Abstract. Vector commitments (VC) are a cryptographic
primitive that allows one to commit to a vector and then
“open” some of its positions efficiently by showing a small
proof. Vector commitments are increasingly recognized as
a central tool to scale highly decentralized networks of
large size and whose content is dynamic. 
In this talk, we study a generalisation to linear-map openings
for vector commitments (LVC) and examine the demands
on the properties that a vector commitment should satisfy
in the light of the emerging plethora of applications: updatability
for commitments and openings, unbounded aggregation for
openings, linear homomorphism, and maintainability for stored
proofs of opening.  
We propose new constructions that improve the state-of-the-art
in several dimensions and offer new trade-offs. We first present
two pairing-based VC constructions that allow openings to inner
products IP based on the properties of monomial and Lagrange
polynomial basis. Then extend them to generic LVC via aggregation. 
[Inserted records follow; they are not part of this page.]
(* ===== verification/CapFs.v ===== *)
(** * Directory capabilities: what [cap-std] and [fs2] give the worker cache

    A tree of inodes. A [Dir] is the inode it was opened on, so a handle survives the
    renaming of its directory and no operation on it passes through a link. Each call is
    recorded with the tree it left; before it other processes may have changed the tree
    in any way, and it may fail ([CapEnv]). A device and an inode number are one number
    here. *)

From stdpp Require Import fin_maps list_numbers.
From S2P Require Import Prelude RustStd World.

Open Scope rust_scope.

Inductive inode :=
| IDir
| IFile (bytes : string)
| ILink (target : string)
| ISpecial.

#[global] Instance inode_eq_dec : EqDecision inode.
Proof. solve_decision. Defined.

(** Which inodes there are, and the names directories give them. *)
Record tree := MkTree {
  t_nodes : gmap nat inode;
  t_entries : gmap (nat * string) nat
}.

Definition fs_root : nat := 0.

Definition kind_of (t : tree) (i : nat) : option inode := t_nodes t !! i.
Definition entry (t : tree) (d : nat) (name : string) : option nat := t_entries t !! (d, name).
Definition is_dir (t : tree) (i : nat) : bool := bool_decide (kind_of t i = Some IDir).

(** The number of names an inode has. *)
Definition nlink (t : tree) (i : nat) : nat := size (filter (fun '(_, c) => c = i) (t_entries t)).

Definition new_ino (t : tree) : nat :=
  S (max_list (map fst (map_to_list (t_nodes t)) ++ map snd (map_to_list (t_entries t))
               ++ map (fun e => fst (fst e)) (map_to_list (t_entries t)))).

Definition set_entry (d : nat) (name : string) (i : nat) (t : tree) : tree :=
  MkTree (t_nodes t) (<[(d, name) := i]> (t_entries t)).
Definition drop_entry (d : nat) (name : string) (t : tree) : tree :=
  MkTree (t_nodes t) (delete (d, name) (t_entries t)).
Definition set_node (i : nat) (n : inode) (t : tree) : tree :=
  MkTree (<[i := n]> (t_nodes t)) (t_entries t).

Definition is_empty_dir (t : tree) (i : nat) : bool :=
  forallb (fun '((d, _), _) => negb (Nat.eqb d i)) (map_to_list (t_entries t)).

(** ** System calls *)

Inductive cap_op :=
| CapOpenRoot (anchored : bool)
| CapOpenDir (d : nat) (name : string)
| CapCreateDir (d : nat) (name : string)
| CapDirMetadata (d : nat)
| CapClone (d : nat)
| CapOpenFile (d : nat) (name : string)
| CapCreateFile (d : nat) (name : string)
| CapOpenOrCreate (d : nat) (name : string)
| CapMetadata (i : nat)
| CapLinkMetadata (d : nat) (name : string)
| CapRead (i : nat)
| CapWrite (i : nat) (bytes : string)
| CapSync (i : nat)
| CapSetMode (i : nat) (mode : N)
| CapTruncate (i : nat)
| CapRename (d : nat) (name : string) (d' : nat) (name' : string)
| CapRemoveFile (d : nat) (name : string)
| CapRemoveDir (d : nat)
| CapTryLock (i : nat)
| CapUuid
| CapNow
| CapStop
| CapSleep
| CapRun.

(** What was asked, whether it succeeded, the handle it gave, and the tree it left. *)
Record cap_event := MkCapEvent { ce_op : cap_op; ce_ok : bool; ce_handle : nat; ce_tree : tree }.

(** Latest first. *)
Abbreviation cap_log := (list cap_event).

Inductive lock_answer := LockTaken | LockContended | LockFailed.

Class CapEnv := {
  cap_fault : cap_log -> cap_op -> option io_error;
  (** how much of a write that fails was written *)
  cap_short : cap_log -> nat;
  (** what other processes do before a call *)
  cap_peers : cap_log -> tree -> tree;
  cap_lock : cap_log -> lock_answer;
  cap_uuid : cap_log -> string;
  cap_now : cap_log -> N;
  cap_stop : cap_log -> bool;
  (** a sleep is cut short by the stop signal *)
  cap_canceled : cap_log -> bool
}.

Record CapW := MkCapW { cw_tree : tree; cw_log : cap_log }.

(** The metadata the callers look at; [md_id] is the device and the inode number. *)
Record metadata := MkMetadata { md_id : nat; md_kind : inode; md_nlink : nat }.

Definition not_found : io_error := MkIoError NotFound "no such file or directory".
Definition refused (text : string) : io_error := MkIoError OtherIo text.

Definition metadata_of (t : tree) (i : nat) : result io_error metadata :=
  match kind_of t i with
  | Some kind => Ok (MkMetadata i kind (nlink t i))
  | None => Err not_found
  end.

Definition md_is_file (m : metadata) : bool := match md_kind m with IFile _ => true | _ => false end.
Definition md_is_dir (m : metadata) : bool := match md_kind m with IDir => true | _ => false end.
Definition md_is_symlink (m : metadata) : bool := match md_kind m with ILink _ => true | _ => false end.
Definition md_len (m : metadata) : N := match md_kind m with IFile bytes => str_len bytes | _ => 0%N end.

(** [open_dir_nofollow]: a directory, not a link to one. *)
Definition open_dir_in (t : tree) (d : nat) (name : string) : result io_error nat :=
  match entry t d name with
  | None => Err not_found
  | Some c => if is_dir t c then Ok c else Err (refused "not a directory")
  end.

Definition create_dir_in (t : tree) (d : nat) (name : string) : result io_error tree :=
  if negb (is_dir t d) then Err not_found
  else match entry t d name with
       | Some _ => Err (MkIoError AlreadyExists "file exists")
       | None => let c := new_ino t in Ok (set_entry d name c (set_node c IDir t))
       end.

(** Opening for reading without following a link; a directory opens, too. *)
Definition open_file_in (t : tree) (d : nat) (name : string) : result io_error nat :=
  match entry t d name with
  | None => Err not_found
  | Some c => match kind_of t c with
              | Some (ILink _) => Err (refused "too many levels of symbolic links")
              | Some _ => Ok c
              | None => Err not_found
              end
  end.

(** [create_new]: the name must be free, links included. *)
Definition create_file_in (t : tree) (d : nat) (name : string) : result io_error (nat * tree) :=
  if negb (is_dir t d) then Err not_found
  else match entry t d name with
       | Some _ => Err (MkIoError AlreadyExists "file exists")
       | None => let c := new_ino t in Ok (c, set_entry d name c (set_node c (IFile "") t))
       end.

(** [create] without [create_new], for reading and writing. *)
Definition open_or_create_in (t : tree) (d : nat) (name : string) : result io_error (nat * tree) :=
  match entry t d name with
  | None => create_file_in t d name
  | Some c => match kind_of t c with
              | Some IDir => Err (refused "is a directory")
              | Some (ILink _) => Err (refused "too many levels of symbolic links")
              | Some _ => Ok (c, t)
              | None => Err not_found
              end
  end.

(** [renameat]: what had the target's name loses it; a directory only replaces an empty
    one, and two names of one file are left alone. *)
Definition rename_in (t : tree) (d : nat) (name : string) (d' : nat) (name' : string)
  : result io_error tree :=
  match entry t d name with
  | None => Err not_found
  | Some i =>
      if negb (is_dir t d') then Err not_found
      else match entry t d' name' with
           | None => Ok (set_entry d' name' i (drop_entry d name t))
           | Some j =>
               if Nat.eqb i j then Ok t
               else if is_dir t j then
                 if negb (is_dir t i) then Err (refused "is a directory")
                 else if is_empty_dir t j then Ok (set_entry d' name' i (drop_entry d name t))
                 else Err (refused "directory not empty")
               else if is_dir t i then Err (refused "not a directory")
               else Ok (set_entry d' name' i (drop_entry d name t))
           end
  end.

Definition remove_file_in (t : tree) (d : nat) (name : string) : result io_error tree :=
  match entry t d name with
  | None => Err not_found
  | Some i => if is_dir t i then Err (refused "is a directory") else Ok (drop_entry d name t)
  end.

(** [remove_open_dir]: the directory behind a handle, under whatever name it has. *)
Definition remove_dir_in (t : tree) (d : nat) : result io_error tree :=
  if negb (is_empty_dir t d) then Err (refused "directory not empty")
  else Ok (MkTree (delete d (t_nodes t)) (filter (fun '(_, c) => c <> d) (t_entries t))).

Definition append_in (t : tree) (i : nat) (bytes : string) : result io_error tree :=
  match kind_of t i with
  | Some (IFile b) => Ok (set_node i (IFile (b +:+ bytes)) t)
  | Some _ => Err (refused "bad file descriptor")
  | None => Err not_found
  end.

(** [set_len(0)] *)
Definition truncate_in (t : tree) (i : nat) : result io_error tree :=
  match kind_of t i with
  | Some (IFile _) => Ok (set_node i (IFile "") t)
  | Some _ => Err (refused "bad file descriptor")
  | None => Err not_found
  end.

Section Calls.
Context `{CapEnv}.

(** One call: others act first; it fails without effect, or acts. *)
Definition cap_call {A} (op : cap_op) (handle : A -> nat)
    (act : tree -> result io_error (A * tree)) : io CapW (result io_error A) :=
  fun w =>
    let t := cap_peers (cw_log w) (cw_tree w) in
    match match cap_fault (cw_log w) op with Some e => Err e | None => act t end with
    | Ok (a, t') => (Ok a, MkCapW t' (MkCapEvent op true (handle a) t' :: cw_log w))
    | Err e => (Err e, MkCapW t (MkCapEvent op false 0 t :: cw_log w))
    end.

Definition looking {A} (act : tree -> result io_error A) (t : tree) : result io_error (A * tree) :=
  result_map (fun a => (a, t)) (act t).
Definition acting (act : tree -> result io_error tree) (t : tree) : result io_error (unit * tree) :=
  result_map (pair tt) (act t).
Definition no_handle {A} (_ : A) : nat := 0.

(** [Dir::open_ambient_dir] on the root, or on an empty path. *)
Definition open_ambient_dir (anchored : bool) : io CapW (result io_error nat) :=
  cap_call (CapOpenRoot anchored) (fun i => i)
    (looking (fun t => if anchored && is_dir t fs_root then Ok fs_root else Err not_found)).
Definition open_dir_nofollow (d : nat) (name : string) : io CapW (result io_error nat) :=
  cap_call (CapOpenDir d name) (fun i => i) (looking (fun t => open_dir_in t d name)).
Definition create_dir (d : nat) (name : string) : io CapW (result io_error unit) :=
  cap_call (CapCreateDir d name) no_handle (acting (fun t => create_dir_in t d name)).
(** [dir_metadata], for the identity; it is answered of a removed directory, too. *)
Definition dir_metadata (d : nat) : io CapW (result io_error nat) :=
  cap_call (CapDirMetadata d) no_handle (looking (fun _ => Ok d)).
Definition try_clone (d : nat) : io CapW (result io_error nat) :=
  cap_call (CapClone d) (fun i => i) (looking (fun _ => Ok d)).
Definition open_nofollow (d : nat) (name : string) : io CapW (result io_error nat) :=
  cap_call (CapOpenFile d name) no_handle (looking (fun t => open_file_in t d name)).
Definition create_new (d : nat) (name : string) : io CapW (result io_error nat) :=
  cap_call (CapCreateFile d name) (fun i => i) (fun t => create_file_in t d name).
Definition open_or_create (d : nat) (name : string) : io CapW (result io_error nat) :=
  cap_call (CapOpenOrCreate d name) no_handle (fun t => open_or_create_in t d name).
Definition file_metadata (i : nat) : io CapW (result io_error metadata) :=
  cap_call (CapMetadata i) no_handle (looking (fun t => metadata_of t i)).
Definition symlink_metadata (d : nat) (name : string) : io CapW (result io_error metadata) :=
  cap_call (CapLinkMetadata d name) no_handle
    (looking (fun t => match entry t d name with Some i => metadata_of t i | None => Err not_found end)).
(** [take(limit).read_to_end] *)
Definition read_up_to (i : nat) (limit : N) : io CapW (result io_error string) :=
  cap_call (CapRead i) no_handle
    (looking (fun t => match kind_of t i with
                       | Some (IFile b) => Ok (String.substring 0 (N.to_nat limit) b)
                       | _ => Err (refused "is a directory")
                       end)).
(** A write that fails may have written a part. *)
Definition write_bytes (i : nat) (bytes : string) : io CapW (result io_error unit) :=
  fun w =>
    match cap_fault (cw_log w) (CapWrite i bytes) with
    | None => cap_call (CapWrite i bytes) no_handle (acting (fun t => append_in t i bytes)) w
    | Some e =>
        let t := cap_peers (cw_log w) (cw_tree w) in
        let t' := match append_in t i (String.substring 0 (cap_short (cw_log w)) bytes) with
                  | Ok t' => t' | Err _ => t end in
        (Err e, MkCapW t' (MkCapEvent (CapWrite i bytes) false 0 t' :: cw_log w))
    end.
Definition sync_all (i : nat) : io CapW (result io_error unit) :=
  cap_call (CapSync i) no_handle (looking (fun _ => Ok tt)).
(** The permission bits are in the log only. *)
Definition set_mode (i : nat) (mode : N) : io CapW (result io_error unit) :=
  cap_call (CapSetMode i mode) no_handle (looking (fun _ => Ok tt)).
Definition set_len_zero (i : nat) : io CapW (result io_error unit) :=
  cap_call (CapTruncate i) no_handle (acting (fun t => truncate_in t i)).
Definition rename_entry (d : nat) (name : string) (d' : nat) (name' : string)
  : io CapW (result io_error unit) :=
  cap_call (CapRename d name d' name') no_handle (acting (fun t => rename_in t d name d' name')).
Definition remove_entry (d : nat) (name : string) : io CapW (result io_error unit) :=
  cap_call (CapRemoveFile d name) no_handle (acting (fun t => remove_file_in t d name)).
Definition remove_open_dir (d : nat) : io CapW (result io_error unit) :=
  cap_call (CapRemoveDir d) no_handle (acting (fun t => remove_dir_in t d)).

(** Questions that are not about the tree. *)
Definition cap_ask {A} (op : cap_op) (answer : cap_log -> A) : io CapW A :=
  fun w =>
    let t := cap_peers (cw_log w) (cw_tree w) in
    let log := MkCapEvent op true 0 t :: cw_log w in
    (answer log, MkCapW t log).
Definition try_lock_exclusive (i : nat) : io CapW lock_answer := cap_ask (CapTryLock i) cap_lock.
Definition new_uuid : io CapW string := cap_ask CapUuid cap_uuid.
Definition now : io CapW N := cap_ask CapNow cap_now.
Definition stop_requested : io CapW bool := cap_ask CapStop cap_stop.
Definition sleep_or_canceled : io CapW bool := cap_ask CapSleep cap_canceled.

End Calls.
Secondly, we show how to build a tree-based maintainable VC
scheme that can be instantiated from any underlying VC scheme
with homomorphic proofs of opening. We show how to achieve
a stronger, more flexible form of maintainability: our schemes
allow us to arbitrarily tune the memory used to save on the
opening time to obtain the desired trade-off.
Our focus is on building efficient schemes that do not require
a new trusted setup (we can reuse existing ceremonies for other
pairing-based schemes, such as “powers of tau” run by real-world
systems such as Zcash or Filecoin) and add maintainability to
existing VC or membership proofs (e.g. to Caulk).
We then show how these properties can be useful in the practical
setting of stateless cryptocurrencies, a payment system based
on a distributed ledger where neither validators of transactions
nor system users need to store the full ledger state.